Directions
Transcribe the listing from its top line through the line with "bool_decide (Ascii.nat_of_ascii c". Keep it exact, both ends included, and add nothing.
========================================
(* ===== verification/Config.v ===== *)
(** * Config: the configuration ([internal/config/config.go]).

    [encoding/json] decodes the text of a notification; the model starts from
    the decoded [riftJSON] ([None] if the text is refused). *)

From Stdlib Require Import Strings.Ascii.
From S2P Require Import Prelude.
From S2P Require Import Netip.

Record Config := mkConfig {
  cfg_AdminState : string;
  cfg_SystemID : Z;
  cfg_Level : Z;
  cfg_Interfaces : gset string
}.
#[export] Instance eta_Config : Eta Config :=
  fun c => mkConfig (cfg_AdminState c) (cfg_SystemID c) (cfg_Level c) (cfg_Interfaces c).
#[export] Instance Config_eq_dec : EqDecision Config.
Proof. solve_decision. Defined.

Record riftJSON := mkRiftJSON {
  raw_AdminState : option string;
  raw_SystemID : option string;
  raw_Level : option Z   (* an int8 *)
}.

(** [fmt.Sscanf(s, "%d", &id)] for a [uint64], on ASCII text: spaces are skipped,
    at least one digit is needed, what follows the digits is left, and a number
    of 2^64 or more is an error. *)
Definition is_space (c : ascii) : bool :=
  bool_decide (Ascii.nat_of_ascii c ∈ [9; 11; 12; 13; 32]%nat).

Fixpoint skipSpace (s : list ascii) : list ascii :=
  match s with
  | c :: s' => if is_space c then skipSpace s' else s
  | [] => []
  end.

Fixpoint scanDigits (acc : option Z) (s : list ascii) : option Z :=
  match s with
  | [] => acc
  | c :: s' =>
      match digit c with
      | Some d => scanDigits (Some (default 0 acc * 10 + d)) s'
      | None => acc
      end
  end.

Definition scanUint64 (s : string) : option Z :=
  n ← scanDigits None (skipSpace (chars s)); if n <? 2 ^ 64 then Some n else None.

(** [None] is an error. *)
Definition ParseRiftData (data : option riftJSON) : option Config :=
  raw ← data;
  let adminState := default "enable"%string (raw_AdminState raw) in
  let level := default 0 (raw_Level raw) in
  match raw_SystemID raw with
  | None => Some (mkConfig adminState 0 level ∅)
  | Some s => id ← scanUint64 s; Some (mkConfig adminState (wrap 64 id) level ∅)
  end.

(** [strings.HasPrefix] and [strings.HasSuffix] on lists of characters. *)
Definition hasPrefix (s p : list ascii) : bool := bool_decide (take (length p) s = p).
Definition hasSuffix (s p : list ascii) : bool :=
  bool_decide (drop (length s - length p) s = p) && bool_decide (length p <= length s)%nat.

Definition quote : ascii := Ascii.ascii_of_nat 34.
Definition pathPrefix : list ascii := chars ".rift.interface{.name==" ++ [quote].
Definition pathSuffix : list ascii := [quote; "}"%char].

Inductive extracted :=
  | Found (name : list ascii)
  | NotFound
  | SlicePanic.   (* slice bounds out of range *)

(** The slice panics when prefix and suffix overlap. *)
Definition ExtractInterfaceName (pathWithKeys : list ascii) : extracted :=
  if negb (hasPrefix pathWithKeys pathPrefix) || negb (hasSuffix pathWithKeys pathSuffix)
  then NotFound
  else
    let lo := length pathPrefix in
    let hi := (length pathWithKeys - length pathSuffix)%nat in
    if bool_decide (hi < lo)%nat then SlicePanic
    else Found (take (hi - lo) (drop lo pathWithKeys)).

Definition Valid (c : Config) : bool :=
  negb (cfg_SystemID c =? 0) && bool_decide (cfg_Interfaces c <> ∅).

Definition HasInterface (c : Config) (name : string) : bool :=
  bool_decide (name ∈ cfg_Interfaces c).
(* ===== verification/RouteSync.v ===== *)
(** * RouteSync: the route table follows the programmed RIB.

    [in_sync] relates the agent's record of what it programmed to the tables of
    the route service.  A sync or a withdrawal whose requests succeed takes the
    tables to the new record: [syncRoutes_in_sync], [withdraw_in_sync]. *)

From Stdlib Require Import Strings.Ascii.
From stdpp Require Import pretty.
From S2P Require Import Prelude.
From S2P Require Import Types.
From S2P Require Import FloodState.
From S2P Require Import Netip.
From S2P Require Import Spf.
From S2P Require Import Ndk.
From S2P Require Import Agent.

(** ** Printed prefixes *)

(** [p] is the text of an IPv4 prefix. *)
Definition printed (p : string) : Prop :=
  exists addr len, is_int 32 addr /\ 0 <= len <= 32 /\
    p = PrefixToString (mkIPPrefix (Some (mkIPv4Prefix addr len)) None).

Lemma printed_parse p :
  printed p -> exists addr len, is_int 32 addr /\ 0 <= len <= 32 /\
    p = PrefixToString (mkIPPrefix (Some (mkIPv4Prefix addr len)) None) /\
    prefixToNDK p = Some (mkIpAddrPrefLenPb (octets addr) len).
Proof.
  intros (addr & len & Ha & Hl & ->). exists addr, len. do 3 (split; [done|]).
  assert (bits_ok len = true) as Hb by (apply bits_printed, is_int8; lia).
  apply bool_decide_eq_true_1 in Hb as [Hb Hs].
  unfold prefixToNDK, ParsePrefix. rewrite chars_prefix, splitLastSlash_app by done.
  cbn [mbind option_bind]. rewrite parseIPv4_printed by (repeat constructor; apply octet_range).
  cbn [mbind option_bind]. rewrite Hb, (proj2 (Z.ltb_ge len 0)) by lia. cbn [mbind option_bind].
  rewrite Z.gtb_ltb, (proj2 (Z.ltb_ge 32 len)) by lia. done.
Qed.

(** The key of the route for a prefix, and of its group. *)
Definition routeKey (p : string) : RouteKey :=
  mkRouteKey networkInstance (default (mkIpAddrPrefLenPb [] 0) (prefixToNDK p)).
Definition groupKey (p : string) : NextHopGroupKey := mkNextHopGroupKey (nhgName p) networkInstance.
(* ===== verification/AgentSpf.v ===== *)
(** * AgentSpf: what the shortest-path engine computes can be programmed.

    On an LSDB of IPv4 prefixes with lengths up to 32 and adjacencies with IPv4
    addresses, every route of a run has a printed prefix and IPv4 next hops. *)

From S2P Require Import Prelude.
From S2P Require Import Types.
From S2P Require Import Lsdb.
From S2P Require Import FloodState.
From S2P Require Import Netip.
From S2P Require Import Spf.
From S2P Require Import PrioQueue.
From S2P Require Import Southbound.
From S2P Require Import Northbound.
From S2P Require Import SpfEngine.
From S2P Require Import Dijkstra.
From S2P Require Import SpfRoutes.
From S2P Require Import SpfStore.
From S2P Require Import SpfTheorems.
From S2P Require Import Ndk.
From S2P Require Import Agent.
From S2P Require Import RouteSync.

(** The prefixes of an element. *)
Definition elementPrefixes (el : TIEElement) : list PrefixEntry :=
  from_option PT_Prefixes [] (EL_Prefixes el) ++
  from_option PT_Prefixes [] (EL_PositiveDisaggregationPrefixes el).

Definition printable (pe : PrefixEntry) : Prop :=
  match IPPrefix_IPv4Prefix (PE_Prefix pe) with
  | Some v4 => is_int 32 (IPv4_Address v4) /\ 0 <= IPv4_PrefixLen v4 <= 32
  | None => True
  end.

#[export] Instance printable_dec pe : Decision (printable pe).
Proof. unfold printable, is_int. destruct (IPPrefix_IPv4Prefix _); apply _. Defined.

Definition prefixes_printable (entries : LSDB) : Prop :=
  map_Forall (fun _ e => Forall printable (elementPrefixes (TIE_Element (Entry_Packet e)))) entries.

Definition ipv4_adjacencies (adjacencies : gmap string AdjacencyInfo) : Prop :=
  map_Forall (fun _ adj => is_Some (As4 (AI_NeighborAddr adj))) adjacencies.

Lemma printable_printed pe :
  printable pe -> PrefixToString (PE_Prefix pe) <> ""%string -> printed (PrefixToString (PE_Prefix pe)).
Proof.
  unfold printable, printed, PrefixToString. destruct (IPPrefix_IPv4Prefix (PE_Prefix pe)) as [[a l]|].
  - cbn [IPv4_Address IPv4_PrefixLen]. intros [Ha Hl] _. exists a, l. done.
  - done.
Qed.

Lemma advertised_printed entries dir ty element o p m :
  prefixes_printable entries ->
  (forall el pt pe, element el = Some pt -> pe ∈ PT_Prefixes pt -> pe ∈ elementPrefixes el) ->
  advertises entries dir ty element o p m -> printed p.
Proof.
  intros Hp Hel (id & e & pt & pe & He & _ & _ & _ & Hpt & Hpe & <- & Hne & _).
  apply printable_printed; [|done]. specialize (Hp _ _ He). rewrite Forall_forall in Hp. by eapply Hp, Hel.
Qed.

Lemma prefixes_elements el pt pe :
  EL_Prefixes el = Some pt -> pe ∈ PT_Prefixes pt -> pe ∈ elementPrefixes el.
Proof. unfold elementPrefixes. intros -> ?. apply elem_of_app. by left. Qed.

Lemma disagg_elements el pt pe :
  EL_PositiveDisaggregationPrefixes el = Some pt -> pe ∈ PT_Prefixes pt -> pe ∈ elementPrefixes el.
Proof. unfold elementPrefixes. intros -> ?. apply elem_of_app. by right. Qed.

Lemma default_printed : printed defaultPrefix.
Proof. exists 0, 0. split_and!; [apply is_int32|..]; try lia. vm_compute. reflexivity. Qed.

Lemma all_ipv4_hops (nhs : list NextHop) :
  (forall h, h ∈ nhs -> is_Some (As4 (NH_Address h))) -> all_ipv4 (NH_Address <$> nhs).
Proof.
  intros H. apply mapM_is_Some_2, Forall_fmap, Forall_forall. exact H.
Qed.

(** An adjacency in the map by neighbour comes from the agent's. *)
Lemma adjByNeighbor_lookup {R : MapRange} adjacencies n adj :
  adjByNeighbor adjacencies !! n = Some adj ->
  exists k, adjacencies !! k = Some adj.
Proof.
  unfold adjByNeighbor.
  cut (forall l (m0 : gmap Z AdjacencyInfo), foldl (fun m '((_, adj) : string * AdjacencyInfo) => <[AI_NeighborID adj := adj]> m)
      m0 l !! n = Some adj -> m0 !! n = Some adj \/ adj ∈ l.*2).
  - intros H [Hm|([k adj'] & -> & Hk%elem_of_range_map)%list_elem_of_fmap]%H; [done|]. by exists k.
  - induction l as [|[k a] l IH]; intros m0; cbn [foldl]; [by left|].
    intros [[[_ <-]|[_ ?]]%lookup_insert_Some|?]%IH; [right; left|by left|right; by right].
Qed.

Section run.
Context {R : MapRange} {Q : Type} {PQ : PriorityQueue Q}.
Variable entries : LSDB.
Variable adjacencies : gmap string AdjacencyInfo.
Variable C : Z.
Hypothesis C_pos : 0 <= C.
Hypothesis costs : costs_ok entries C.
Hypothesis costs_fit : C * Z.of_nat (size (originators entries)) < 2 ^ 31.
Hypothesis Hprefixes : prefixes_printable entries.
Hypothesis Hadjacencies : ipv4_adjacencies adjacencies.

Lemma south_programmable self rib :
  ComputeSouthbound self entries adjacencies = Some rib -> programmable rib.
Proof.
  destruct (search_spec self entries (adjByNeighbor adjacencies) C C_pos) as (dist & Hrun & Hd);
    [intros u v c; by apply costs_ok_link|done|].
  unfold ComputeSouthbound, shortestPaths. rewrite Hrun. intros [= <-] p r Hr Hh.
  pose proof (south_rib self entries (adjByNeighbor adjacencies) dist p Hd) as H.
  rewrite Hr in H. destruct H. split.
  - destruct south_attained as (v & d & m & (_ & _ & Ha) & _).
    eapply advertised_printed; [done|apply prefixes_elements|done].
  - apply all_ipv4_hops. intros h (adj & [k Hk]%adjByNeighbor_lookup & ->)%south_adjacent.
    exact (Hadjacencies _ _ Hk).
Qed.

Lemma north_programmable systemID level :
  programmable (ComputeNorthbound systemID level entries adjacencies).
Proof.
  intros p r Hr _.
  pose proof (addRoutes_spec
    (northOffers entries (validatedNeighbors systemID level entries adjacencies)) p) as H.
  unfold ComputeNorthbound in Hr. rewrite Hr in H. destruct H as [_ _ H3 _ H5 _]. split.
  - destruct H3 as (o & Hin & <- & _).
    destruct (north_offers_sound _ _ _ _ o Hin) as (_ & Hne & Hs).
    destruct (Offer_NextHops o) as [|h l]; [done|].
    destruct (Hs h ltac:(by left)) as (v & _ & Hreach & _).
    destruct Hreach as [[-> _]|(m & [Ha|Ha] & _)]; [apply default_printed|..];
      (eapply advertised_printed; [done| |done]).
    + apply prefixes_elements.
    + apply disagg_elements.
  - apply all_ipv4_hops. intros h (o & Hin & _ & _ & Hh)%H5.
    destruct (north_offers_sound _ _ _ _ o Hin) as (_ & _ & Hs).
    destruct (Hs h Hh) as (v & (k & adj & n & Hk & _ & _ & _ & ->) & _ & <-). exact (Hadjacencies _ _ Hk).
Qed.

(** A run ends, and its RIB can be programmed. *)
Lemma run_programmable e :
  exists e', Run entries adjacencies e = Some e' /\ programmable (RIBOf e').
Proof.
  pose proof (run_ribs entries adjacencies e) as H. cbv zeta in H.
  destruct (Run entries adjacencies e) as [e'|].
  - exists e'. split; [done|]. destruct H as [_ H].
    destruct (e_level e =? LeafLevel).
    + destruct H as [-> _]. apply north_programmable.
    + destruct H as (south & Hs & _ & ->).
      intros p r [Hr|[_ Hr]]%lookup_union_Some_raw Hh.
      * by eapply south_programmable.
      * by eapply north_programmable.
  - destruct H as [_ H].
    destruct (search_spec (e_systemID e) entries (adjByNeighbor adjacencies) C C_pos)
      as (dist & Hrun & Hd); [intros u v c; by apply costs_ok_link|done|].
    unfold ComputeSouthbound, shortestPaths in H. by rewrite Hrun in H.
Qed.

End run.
========================================
Task result
(* ===== verification/Config.v ===== *)
(** * Config: the configuration ([internal/config/config.go]).

    [encoding/json] decodes the text of a notification; the model starts from
    the decoded [riftJSON] ([None] if the text is refused). *)

From Stdlib Require Import Strings.Ascii.
From S2P Require Import Prelude.
From S2P Require Import Netip.

Record Config := mkConfig {
  cfg_AdminState : string;
  cfg_SystemID : Z;
  cfg_Level : Z;
  cfg_Interfaces : gset string
}.
#[export] Instance eta_Config : Eta Config :=
  fun c => mkConfig (cfg_AdminState c) (cfg_SystemID c) (cfg_Level c) (cfg_Interfaces c).
#[export] Instance Config_eq_dec : EqDecision Config.
Proof. solve_decision. Defined.

Record riftJSON := mkRiftJSON {
  raw_AdminState : option string;
  raw_SystemID : option string;
  raw_Level : option Z   (* an int8 *)
}.

(** [fmt.Sscanf(s, "%d", &id)] for a [uint64], on ASCII text: spaces are skipped,
    at least one digit is needed, what follows the digits is left, and a number
    of 2^64 or more is an error. *)
Definition is_space (c : ascii) : bool :=
  bool_decide (Ascii.nat_of_ascii c ∈ [9; 11; 12; 13; 32]%nat).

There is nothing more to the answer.